# Exercise goal
Set down exactly, from the records below, the line with "by apply not_elem_of_nil." through the line with "apply Hother. intros", and nothing else.
(Beginning of Provided data)
Lemma elem_of_dropped previous next i : i ∈ dropped previous next ↔ i ∈ state_interfaces previous ∧ name i ∉ names (Some next).
Proof.
  unfold dropped, names. rewrite elem_of_filterb, negb_true_iff, existsb_false, Forall_forall, elem_of_list_to_set, list_elem_of_fmap. cbn [state_interfaces]. split.
  - intros [Hi Hn]. split; [done|]. intros (j & Heq & Hj). specialize (Hn j Hj). by rewrite Heq, String.eqb_refl in Hn.
  - intros [Hi Hn]. split; [done|]. intros j Hj. apply String.eqb_neq. intros Heq. apply Hn. by exists j.
Qed.

Lemma dropped_names previous next : NoDup (name <$> state_interfaces previous) → NoDup (name <$> dropped previous next).
Proof.
  intros Hnd. apply (sublist_NoDup _ _ Hnd), fmap_sublist. unfold dropped. clear Hnd. induction (state_interfaces previous) as [|i l IH]; [constructor|].
  cbn [List.filter]. destruct (negb _); by constructor.
Qed.

Section applying.
Context (desired : ShapingState) (previous : option ShapingState) (w0 : W) (Hpre : trees w0 = queues_of previous).
Context (Hdn : NoDup (name <$> interfaces desired)) (Hpn : NoDup (name <$> state_interfaces previous)).

Abbreviation both := (names previous ∪ names (Some desired)).

Definition applied_to (done : list ManagedInterface) (changed : list Changed) (w : W) : Prop :=
  only both w0 w ∧ notes_ok both changed ∧ (∀ n, n ∉ name <$> done → trees w !! n = trees w0 !! n) ∧ (∀ i, i ∈ done → trees w !! name i = Some i).

Lemma apply_wanted : step_spec (λ w, w = w0)
  (foldS (λ changed i, let prior := find_interface previous (name i) in
    change_interface previous desired (i, prior) (apply_interface i prior) changed) [] (interfaces desired))
  (applied_to (interfaces desired)) (λ _, only both w0).
Proof.
  eapply spec_pre, (spec_foldS applied_to).
  { intros w ->. split_and!; [done|constructor|done|]. by intros i ?%elem_of_nil. }
  intros done i rest changed Hl w (Ho & Hnotes & Hother & Hdone). destruct (unique_split name _ _ _ _ Hdn Hl) as [Hi Hn].
  assert (name i ∈ both) as Hin by (apply elem_of_union_r, elem_of_list_to_set; by apply list_elem_of_fmap_2).
  assert (∀ q, find_interface previous (name i) = Some q → name q = name i) as Hfind by (by intros q [_ ?]%find_interface_Some).
  apply (change_interface_spec both previous desired (i, find_interface previous (name i)) (apply_interface i (find_interface previous (name i))) changed w0 (λ v, v = w)
    (λ w', (∀ n, n ∉ name <$> (done ++ [i]) → trees w' !! n = trees w0 !! n) ∧ (∀ j, j ∈ done ++ [i] → trees w' !! name j = Some j))).
  - cbn [fst snd]. destruct (find_interface previous (name i)) as [q|] eqn:Hf; [|done]. cbn. by rewrite (Hfind q eq_refl).
  - done.
  - intros ? w' r _ -> He. apply apply_interface_law in He as [Hat Hok]; [|done]. split; [etrans; [exact Ho|]; by eapply only_at_only|].
    destruct Hat as (_ & _ & Hat). intros ->. destruct (Hok eq_refl) as [_ Hnew]. rewrite fmap_app. split.
    + intros n Hn'. rewrite Hat by (intros ->; apply Hn'; set_solver). apply Hother. set_solver.
    + intros j [Hj|Hj]%elem_of_app; [|by apply list_elem_of_singleton in Hj as ->]. rewrite Hat; [by apply Hdone|].
      intros Heq. apply Hn. rewrite <- Heq. by apply list_elem_of_fmap_2.
  - done.
Qed.

Definition given_back (done : list ManagedInterface) (changed : list Changed) (w : W) : Prop :=
  only both w0 w ∧ notes_ok both changed ∧ (∀ i, i ∈ interfaces desired → trees w !! name i = Some i) ∧
  ∀ n, n ∉ names (Some desired) → trees w !! n = if bool_decide (n ∈ name <$> done) then None else trees w0 !! n.

Lemma apply_dropped changed : step_spec (applied_to (interfaces desired) changed)
  (foldS (λ changed old, change_interface previous desired (old, Some old) (restore_interface old) changed) changed (dropped previous desired))
  (given_back (dropped previous desired)) (λ _, only both w0).
Proof.
  eapply spec_pre, (spec_foldS given_back).
  { intros w (Ho & Hnotes & Hother & Hdone). split_and!; [done..|]. intros n Hn. rewrite bool_decide_eq_false_2 by apply not_elem_of_nil.
    apply Hother. intros Hin. apply Hn, elem_of_list_to_set. done. }
  intros done i rest changed' Hl w (Ho & Hnotes & Hkept & Hgone). destruct (unique_split name _ _ _ _ (dropped_names previous desired Hpn) Hl) as [Hi Hn].
  apply elem_of_dropped in Hi as [Hi Hni].
  assert (name i ∈ both) as Hin by (apply elem_of_union_l, elem_of_list_to_set; by apply list_elem_of_fmap_2).
  apply (change_interface_spec both previous desired (i, Some i) (restore_interface i) changed' w0 (λ v, v = w)
    (λ w', (∀ i, i ∈ interfaces desired → trees w' !! name i = Some i) ∧
       ∀ n, n ∉ names (Some desired) → trees w' !! n = if bool_decide (n ∈ name <$> (done ++ [i])) then None else trees w0 !! n)).
  - done.
  - done.
  - intros ? w' r _ -> He. apply restore_interface_law in He as [Hat Hok]. split; [etrans; [exact Ho|]; by eapply only_at_only|].
    destruct Hat as (_ & _ & Hat). intros ->. destruct (Hok eq_refl) as [_ Hnew]. split.
    + intros j Hj. rewrite Hat; [by apply Hkept|]. intros Heq. apply Hni. rewrite <- Heq. apply elem_of_list_to_set. by apply list_elem_of_fmap_2.
    + intros n Hn'. rewrite fmap_app. destruct (decide (n = name i)) as [->|Hne].
      * rewrite bool_decide_eq_true_2 by (apply elem_of_app; right; left). done.
      * rewrite (Hat n Hne), (Hgone n Hn'). assert (n ∈ name <$> done ↔ n ∈ (name <$> done) ++ (name <$> [i])) as Hiff by (clear -Hne; set_solver).
        by rewrite (bool_decide_ext _ _ Hiff).
  - done.
Qed.

Lemma given_back_queues changed w : given_back (dropped previous desired) changed w → trees w = queues_of (Some desired).
Proof.
  intros (_ & _ & Hkept & Hgone). apply map_eq. intros n. destruct (queues_of (Some desired) !! n) as [i|] eqn:Hq.
  - apply interface_map_lookup in Hq as [Hi <-]; [|done]. by apply Hkept.
  - assert (n ∉ names (Some desired)) as Hn by (rewrite <- queues_of_dom; by apply not_elem_of_dom). rewrite (Hgone n Hn).
    case_bool_decide as Hd; [done|]. rewrite Hpre. destruct (queues_of previous !! n) as [i|] eqn:Hp; [|done]. exfalso.
    apply interface_map_lookup in Hp as [Hi <-]; [|done]. apply Hd. apply list_elem_of_fmap_2. by apply elem_of_dropped.
Qed.
End applying.

(** Applying a state leaves its queues, or touches no interface that neither
    state names. *)
Lemma apply_spec desired previous w w' r : trees w = queues_of previous → apply desired previous w = (w', r) →
  only (names previous ∪ names (Some desired)) w w' ∧ (r = Ok tt → trees w' = queues_of (Some desired)).
Proof.
  intros Hpre Ha.
  assert (step_spec (λ v, v = w) (apply desired previous) (λ _ w', only (names previous ∪ names (Some desired)) w w' ∧ trees w' = queues_of (Some desired))
    (λ _, only (names previous ∪ names (Some desired)) w)) as Hs.
  { unfold apply. eapply (spec_bind _ _ (λ _ v, v = w ∧ NoDup (name <$> interfaces desired))).
    { apply spec_lift; [|by intros ? ? ->]. intros ? [] -> Hv. split; [done|]. by apply validate_state_names. }
    intros _ v [Hv Hdn]. revert v Hv. apply (spec_bind (λ v, v = w) _ (λ _ v, v = w)). { apply spec_lift; by intros ? ? ->. }
    intros _. eapply (spec_bind _ _ (λ _ v, v = w ∧ NoDup (name <$> state_interfaces previous))).
    { apply spec_lift; [|by intros ? ? ->]. intros ? [] -> Hv. split; [done|]. destruct previous; [by apply validate_state_names|constructor]. }
    intros _ v [Hv Hpn]. revert v Hv. apply (spec_bind (λ v, v = w) _ _ _ _ _ (apply_wanted desired previous w Hpre Hdn Hpn)). intros changed.
    eapply spec_bind; [by apply apply_dropped|]. intros changed'. apply spec_ret. intros v Hv. split; [apply Hv|by eapply given_back_queues]. }
  specialize (Hs w eq_refl). rewrite Ha in Hs. destruct r as [[]|e]; [|done]. destruct Hs. done.
Qed.

Lemma restore_spec s w w' r : restore s w = (w', r) → only (names (Some s)) w w' ∧ (r = Ok tt → ∀ i, i ∈ interfaces s → trees w' !! name i = None).
Proof.
  unfold restore. destruct (validate_state s) as [[]|e] eqn:Hv; [|by intros [= <- <-]]. apply validate_state_names in Hv. set (X := names (Some s)).
  assert (∀ rest done v errors, interfaces s = done ++ rest → only X w v → (errors = [] → ∀ i, i ∈ done → trees v !! name i = None) →
    let '(v', errors') := foldl (λ '(w, errors) i, match restore_interface i w with (w, Ok _) => (w, errors) | (w, Err e) => (w, errors ++ [e]) end) (v, errors) rest in
    only X w v' ∧ (errors' = [] → ∀ i, i ∈ interfaces s → trees v' !! name i = None)) as Hloop.
  { induction rest as [|i rest IH]; intros done v errors Hl Ho Hd; cbn [foldl]; [by rewrite Hl, app_nil_r|].
    destruct (unique_split name _ _ _ _ Hv Hl) as [Hi Hn]. destruct (restore_interface i v) as [v1 r1] eqn:Hr.
    apply restore_interface_law in Hr as [Hat Hok].
    assert (only X w v1) as Ho1. { etrans; [exact Ho|]. eapply only_at_only; [|exact Hat]. apply elem_of_list_to_set. by apply list_elem_of_fmap_2. }
    destruct r1 as [[]|e]; (apply (IH (done ++ [i])); [by rewrite Hl, <- app_assoc|done|]).
    - destruct Hat as (_ & _ & Hat). intros Hnil j [Hj|Hj]%elem_of_app; [|apply list_elem_of_singleton in Hj as ->; by apply Hok].
      rewrite Hat; [by apply Hd|]. intros Heq. apply Hn. rewrite <- Heq. by apply list_elem_of_fmap_2.
    - intros Hnil. by destruct errors. }
  specialize (Hloop (interfaces s) [] w [] eq_refl). destruct (foldl _ (w, []) (interfaces s)) as [v errors].
  intros [= <- <-]. destruct Hloop as [Ho Hd]; [done|by intros _ i ?%elem_of_nil|]. split; [done|]. intros He. apply Hd. by destruct errors.
Qed.

(** ** The journal *)

Definition stored_journal (w : W) : option ShapingJournal :=
  bytes ← journal_file w; match journal_from_slice bytes with Ok j => Some j | Err _ => None end.

(** The interfaces that a recovery gives back. *)
Definition covered_names (j : ShapingJournal) : gset string := list_to_set (name <$> journal_interfaces j).
Definition journal_covers (j : ShapingJournal) : Prop := names (previous_shape j) ∪ names (next_shape j) ⊆ covered_names j.

Lemma make_journal_covers p n : covered_names (make_journal p n) = names p ∪ names n ∧ journal_covers (make_journal p n).
Proof.
  assert (covered_names (make_journal p n) = names p ∪ names n) as Hc; [|split; [done|]; unfold journal_covers; by rewrite Hc].
  unfold covered_names, make_journal. cbn [journal_interfaces]. set (l := state_interfaces p ++ state_interfaces n).
  assert (∀ k i, interface_map l !! k = Some i → name i = k) as Hname.
  { intros k i [[_ ?]|Hn]%insert_all_Some; [done|]. by rewrite lookup_empty in Hn. }
  transitivity (dom (interface_map l)); [|unfold names; by rewrite interface_map_dom, <- list_to_set_app_L, <- fmap_app].
  apply set_eq. intros k. rewrite elem_of_list_to_set, list_elem_of_fmap, elem_of_dom. split.
  - intros (i & -> & ([k' i'] & -> & Hin%elem_of_map_to_list)%list_elem_of_fmap). cbn. rewrite (Hname _ _ Hin). eauto.
  - intros [i Hi]. exists i. split; [by rewrite (Hname _ _ Hi)|]. apply list_elem_of_fmap. exists (k, i). split; [done|]. by apply elem_of_map_to_list.
Qed.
(End of Provided data)
# Answer to this task
  { intros w (Ho & Hnotes & Hother & Hdone). split_and!; [done..|]. intros n Hn. rewrite bool_decide_eq_false_2 by apply not_elem_of_nil.
    apply Hother. intros Hin. apply Hn, elem_of_list_to_set. done. }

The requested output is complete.